What is being asked
Repeat exactly, and only, the lines below starting at the line that contains "apply (parse_exact https_uri plain_quote" and ending at the line that contains "(** Loading the", inclusive of both.

Source information
####
(** A manifest followed by an unfinished object. *)
Lemma parse_exact_witness :
  Parse https_uri plain_quote
    (fun _ => {| js_tokens := tokens_of (JObj [("schema_version", JNum 9)]) ++ [TDelim LBrace];
                 js_end := Malformed false (ErrMsg "unexpected EOF") |})
    (fun _ => Ok paperless) "..." = Ok paperless.
Proof.
  apply (parse_exact https_uri plain_quote
    (fun _ => {| js_tokens := tokens_of (JObj [("schema_version", JNum 9)]) ++ [TDelim LBrace];
                 js_end := Malformed false (ErrMsg "unexpected EOF") |})
    (fun _ => Ok paperless) "..." (JObj [("schema_version", JNum 9)]) [TDelim LBrace]
    (Malformed false (ErrMsg "unexpected EOF")) paperless eq_refl).
  split_and!; [vm_compute; discriminate | reflexivity | reflexivity | reflexivity |].
  apply (validate_spec https_uri plain_quote). vm_compute. reflexivity.
Defined.

(** Loading the catalogue succeeds exactly when every file listed holds
    a manifest that parses and no two have the same identifier; the catalogue
    then maps each identifier to its manifest, and each of these is well
    formed. *)
Theorem catalogue_loaded (P : string -> option URL) (Quote : string -> string) (NewDecoder : string -> json_stream)
    (DecodeManifest : string -> res Manifest) (ReadDir : string -> res (list string))
    (ReadFile : string -> res string) (entries : gmap string Manifest) :
  Load P Quote NewDecoder DecodeManifest ReadDir ReadFile = Ok entries <->
  exists names ms, ReadDir "manifests" = Ok names /\
    Forall2 (file_holds P Quote NewDecoder DecodeManifest ReadFile) names ms /\ NoDup (ma_ID <$> ms) /\
    Forall (well_formed P) ms /\ entries = by_own_id ms.
Proof.
  unfold Load. rewrite rbind_Ok. setoid_rewrite load_range.
  assert (forall names ms, Forall2 (file_holds P Quote NewDecoder DecodeManifest ReadFile) names ms ->
    Forall (well_formed P) ms) as Hwf.
  { induction 1 as [|n m names ms (b & _ & Hp) _ IH]; constructor; [|done]. revert Hp. unfold Parse. guards.
    intros (_ & _ & H). destruct (DecodeManifest b); [|done]. revert H. guards. rewrite validate_spec. naive_solver. }
  assert (forall ms, Forall (fun m => (∅ : gmap string Manifest) !! ma_ID m = None) ms) as Hfresh
    by (intros; apply Forall_true; intros; apply lookup_empty).
  split.
  - intros (names & Hd & ms & HF & Hnd & _ & ->). exists names, ms. rewrite (right_id_L ∅ (∪)). eauto 6.
  - intros (names & ms & Hd & HF & Hnd & _ & ->). exists names. split; [done|]. exists ms.
    rewrite (right_id_L ∅ (∪)). done.
Qed.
####
Exercise response
  apply (parse_exact https_uri plain_quote
    (fun _ => {| js_tokens := tokens_of (JObj [("schema_version", JNum 9)]) ++ [TDelim LBrace];
                 js_end := Malformed false (ErrMsg "unexpected EOF") |})
    (fun _ => Ok paperless) "..." (JObj [("schema_version", JNum 9)]) [TDelim LBrace]
    (Malformed false (ErrMsg "unexpected EOF")) paperless eq_refl).
  split_and!; [vm_compute; discriminate | reflexivity | reflexivity | reflexivity |].
  apply (validate_spec https_uri plain_quote). vm_compute. reflexivity.
Defined.

(** Loading the catalogue succeeds exactly when every file listed holds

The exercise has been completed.